_TASK PROMPT:_
Count up the lines below where the word "says" shows up, and respond with the number alone.

_EXERCISE DATA:_

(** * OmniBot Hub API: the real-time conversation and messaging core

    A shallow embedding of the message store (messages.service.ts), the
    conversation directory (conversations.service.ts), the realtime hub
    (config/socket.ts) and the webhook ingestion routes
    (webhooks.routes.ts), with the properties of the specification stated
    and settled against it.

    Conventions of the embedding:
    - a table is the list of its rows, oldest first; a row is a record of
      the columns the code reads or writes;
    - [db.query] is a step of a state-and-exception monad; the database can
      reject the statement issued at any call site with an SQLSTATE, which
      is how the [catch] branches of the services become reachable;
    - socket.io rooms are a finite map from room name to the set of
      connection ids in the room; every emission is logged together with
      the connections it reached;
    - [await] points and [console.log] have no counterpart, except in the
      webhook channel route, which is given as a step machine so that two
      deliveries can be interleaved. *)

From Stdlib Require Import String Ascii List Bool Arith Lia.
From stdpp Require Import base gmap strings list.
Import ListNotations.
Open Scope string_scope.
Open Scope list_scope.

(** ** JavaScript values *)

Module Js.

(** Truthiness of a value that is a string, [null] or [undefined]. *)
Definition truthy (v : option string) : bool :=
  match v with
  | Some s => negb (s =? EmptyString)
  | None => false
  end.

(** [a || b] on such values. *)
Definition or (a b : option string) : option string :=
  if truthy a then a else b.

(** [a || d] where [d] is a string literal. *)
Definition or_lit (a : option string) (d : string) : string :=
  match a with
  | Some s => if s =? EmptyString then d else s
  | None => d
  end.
--
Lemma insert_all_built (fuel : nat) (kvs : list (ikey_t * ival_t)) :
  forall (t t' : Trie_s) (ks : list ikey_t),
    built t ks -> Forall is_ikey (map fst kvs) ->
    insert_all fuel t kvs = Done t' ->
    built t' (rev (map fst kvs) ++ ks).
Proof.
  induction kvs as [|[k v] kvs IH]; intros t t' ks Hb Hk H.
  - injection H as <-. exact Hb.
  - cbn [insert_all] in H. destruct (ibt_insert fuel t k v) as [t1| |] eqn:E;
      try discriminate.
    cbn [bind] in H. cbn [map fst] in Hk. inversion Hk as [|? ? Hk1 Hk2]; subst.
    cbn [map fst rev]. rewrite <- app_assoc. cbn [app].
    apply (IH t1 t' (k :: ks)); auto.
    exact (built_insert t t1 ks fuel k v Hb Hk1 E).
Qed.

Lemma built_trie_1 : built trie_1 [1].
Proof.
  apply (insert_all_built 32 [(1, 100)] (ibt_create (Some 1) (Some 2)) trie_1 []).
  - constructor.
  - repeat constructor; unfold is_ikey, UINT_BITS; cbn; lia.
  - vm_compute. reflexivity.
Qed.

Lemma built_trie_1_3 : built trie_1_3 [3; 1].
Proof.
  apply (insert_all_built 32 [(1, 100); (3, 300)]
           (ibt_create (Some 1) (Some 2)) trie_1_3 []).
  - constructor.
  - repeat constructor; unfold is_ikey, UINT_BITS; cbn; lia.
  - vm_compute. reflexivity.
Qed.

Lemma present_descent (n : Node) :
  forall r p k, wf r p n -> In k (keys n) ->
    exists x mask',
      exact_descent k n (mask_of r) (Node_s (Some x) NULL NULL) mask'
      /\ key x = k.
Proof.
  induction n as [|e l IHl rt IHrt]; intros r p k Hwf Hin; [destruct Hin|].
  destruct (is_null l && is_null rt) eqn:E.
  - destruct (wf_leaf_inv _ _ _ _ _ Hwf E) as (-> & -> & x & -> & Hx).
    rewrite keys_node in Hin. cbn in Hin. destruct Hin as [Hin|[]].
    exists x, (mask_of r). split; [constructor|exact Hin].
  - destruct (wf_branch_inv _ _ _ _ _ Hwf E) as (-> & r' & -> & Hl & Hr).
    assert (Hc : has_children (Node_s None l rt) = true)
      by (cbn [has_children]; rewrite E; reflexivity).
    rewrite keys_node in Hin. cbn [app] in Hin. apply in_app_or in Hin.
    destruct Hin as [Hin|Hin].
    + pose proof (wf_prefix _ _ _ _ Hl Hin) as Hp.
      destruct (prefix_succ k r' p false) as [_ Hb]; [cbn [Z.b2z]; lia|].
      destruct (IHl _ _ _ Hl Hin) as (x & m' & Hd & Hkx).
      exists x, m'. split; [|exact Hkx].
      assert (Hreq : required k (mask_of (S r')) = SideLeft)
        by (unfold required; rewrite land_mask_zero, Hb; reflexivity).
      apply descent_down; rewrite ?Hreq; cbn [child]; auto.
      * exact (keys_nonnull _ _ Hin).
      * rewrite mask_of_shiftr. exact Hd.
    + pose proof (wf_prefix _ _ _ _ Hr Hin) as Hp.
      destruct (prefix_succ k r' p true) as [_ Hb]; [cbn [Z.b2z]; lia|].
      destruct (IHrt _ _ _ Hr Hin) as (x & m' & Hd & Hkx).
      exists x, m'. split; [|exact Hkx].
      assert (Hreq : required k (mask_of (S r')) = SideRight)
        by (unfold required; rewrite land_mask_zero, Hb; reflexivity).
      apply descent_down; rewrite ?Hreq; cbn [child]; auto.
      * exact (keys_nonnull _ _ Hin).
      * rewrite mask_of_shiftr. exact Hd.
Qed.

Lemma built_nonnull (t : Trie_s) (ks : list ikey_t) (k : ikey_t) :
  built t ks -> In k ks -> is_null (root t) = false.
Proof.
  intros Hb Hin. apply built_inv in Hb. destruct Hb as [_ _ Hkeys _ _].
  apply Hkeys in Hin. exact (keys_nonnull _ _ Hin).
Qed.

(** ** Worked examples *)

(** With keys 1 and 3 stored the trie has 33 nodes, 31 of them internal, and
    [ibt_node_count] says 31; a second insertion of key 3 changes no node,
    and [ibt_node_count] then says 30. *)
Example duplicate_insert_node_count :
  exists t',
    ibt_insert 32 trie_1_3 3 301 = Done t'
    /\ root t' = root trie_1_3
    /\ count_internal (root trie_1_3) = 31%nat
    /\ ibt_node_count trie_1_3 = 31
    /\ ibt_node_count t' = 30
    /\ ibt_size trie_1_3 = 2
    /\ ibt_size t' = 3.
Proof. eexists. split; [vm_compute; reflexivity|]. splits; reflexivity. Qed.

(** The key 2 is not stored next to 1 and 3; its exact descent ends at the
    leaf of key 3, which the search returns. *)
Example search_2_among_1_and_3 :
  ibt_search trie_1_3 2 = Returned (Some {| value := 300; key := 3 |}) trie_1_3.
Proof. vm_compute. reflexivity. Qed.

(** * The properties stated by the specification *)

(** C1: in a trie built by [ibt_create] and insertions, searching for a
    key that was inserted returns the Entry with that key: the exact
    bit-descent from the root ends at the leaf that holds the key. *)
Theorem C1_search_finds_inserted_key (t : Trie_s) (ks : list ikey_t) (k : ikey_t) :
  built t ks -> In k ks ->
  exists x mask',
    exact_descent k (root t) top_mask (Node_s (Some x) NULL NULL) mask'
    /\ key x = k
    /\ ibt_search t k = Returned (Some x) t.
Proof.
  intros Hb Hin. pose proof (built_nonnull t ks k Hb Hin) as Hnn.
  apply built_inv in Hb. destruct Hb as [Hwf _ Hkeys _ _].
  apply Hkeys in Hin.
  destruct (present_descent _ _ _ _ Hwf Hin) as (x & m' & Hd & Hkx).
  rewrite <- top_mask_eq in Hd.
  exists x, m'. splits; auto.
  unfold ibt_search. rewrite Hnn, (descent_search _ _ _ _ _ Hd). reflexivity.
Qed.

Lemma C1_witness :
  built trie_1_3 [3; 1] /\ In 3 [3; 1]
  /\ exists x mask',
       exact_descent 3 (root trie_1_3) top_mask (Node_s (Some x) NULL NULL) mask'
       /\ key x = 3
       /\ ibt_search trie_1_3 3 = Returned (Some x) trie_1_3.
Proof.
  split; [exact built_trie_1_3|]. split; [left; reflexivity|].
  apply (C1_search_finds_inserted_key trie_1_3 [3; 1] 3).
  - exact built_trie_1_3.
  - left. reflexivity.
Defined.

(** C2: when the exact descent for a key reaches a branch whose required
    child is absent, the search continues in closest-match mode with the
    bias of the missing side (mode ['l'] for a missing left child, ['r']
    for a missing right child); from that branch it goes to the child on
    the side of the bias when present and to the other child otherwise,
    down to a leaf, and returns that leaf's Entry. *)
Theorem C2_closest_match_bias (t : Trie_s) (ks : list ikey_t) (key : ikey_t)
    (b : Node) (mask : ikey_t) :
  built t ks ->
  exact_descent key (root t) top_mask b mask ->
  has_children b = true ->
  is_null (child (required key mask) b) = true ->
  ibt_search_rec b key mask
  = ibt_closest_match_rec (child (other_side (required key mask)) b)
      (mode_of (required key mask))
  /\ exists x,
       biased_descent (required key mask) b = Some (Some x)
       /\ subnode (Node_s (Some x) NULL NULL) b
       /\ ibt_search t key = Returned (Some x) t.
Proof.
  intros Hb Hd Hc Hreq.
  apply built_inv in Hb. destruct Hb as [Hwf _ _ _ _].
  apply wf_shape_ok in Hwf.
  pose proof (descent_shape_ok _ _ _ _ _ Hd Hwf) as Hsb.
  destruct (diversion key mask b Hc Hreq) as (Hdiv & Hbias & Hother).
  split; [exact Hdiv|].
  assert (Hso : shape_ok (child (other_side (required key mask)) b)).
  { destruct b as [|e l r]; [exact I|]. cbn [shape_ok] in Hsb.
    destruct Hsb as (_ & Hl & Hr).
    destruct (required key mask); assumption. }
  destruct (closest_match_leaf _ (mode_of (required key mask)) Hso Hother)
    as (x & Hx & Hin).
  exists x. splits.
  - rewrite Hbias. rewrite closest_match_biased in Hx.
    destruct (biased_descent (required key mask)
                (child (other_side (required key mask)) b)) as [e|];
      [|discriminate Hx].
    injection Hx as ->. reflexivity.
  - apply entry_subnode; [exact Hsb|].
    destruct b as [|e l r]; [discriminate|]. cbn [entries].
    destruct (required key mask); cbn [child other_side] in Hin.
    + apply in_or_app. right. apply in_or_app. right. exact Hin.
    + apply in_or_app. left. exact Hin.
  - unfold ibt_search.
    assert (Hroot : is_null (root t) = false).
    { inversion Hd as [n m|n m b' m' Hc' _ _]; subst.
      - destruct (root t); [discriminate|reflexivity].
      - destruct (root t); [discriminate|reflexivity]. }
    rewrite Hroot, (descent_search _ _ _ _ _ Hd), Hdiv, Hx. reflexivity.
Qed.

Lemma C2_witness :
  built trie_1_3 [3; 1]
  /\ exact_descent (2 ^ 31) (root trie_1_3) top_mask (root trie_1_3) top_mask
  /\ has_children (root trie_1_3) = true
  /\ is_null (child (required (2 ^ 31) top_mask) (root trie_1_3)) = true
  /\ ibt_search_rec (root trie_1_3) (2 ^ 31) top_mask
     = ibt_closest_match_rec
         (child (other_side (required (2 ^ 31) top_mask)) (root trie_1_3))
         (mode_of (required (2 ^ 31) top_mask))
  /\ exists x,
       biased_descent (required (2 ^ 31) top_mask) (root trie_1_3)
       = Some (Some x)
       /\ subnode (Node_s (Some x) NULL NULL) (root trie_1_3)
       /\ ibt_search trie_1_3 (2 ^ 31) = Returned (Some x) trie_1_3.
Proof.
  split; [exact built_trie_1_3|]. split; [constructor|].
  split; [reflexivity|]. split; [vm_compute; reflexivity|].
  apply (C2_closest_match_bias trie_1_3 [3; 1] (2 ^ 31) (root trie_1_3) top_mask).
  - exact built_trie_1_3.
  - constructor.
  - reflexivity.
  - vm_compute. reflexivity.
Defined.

_TASK RESPONSE:_
2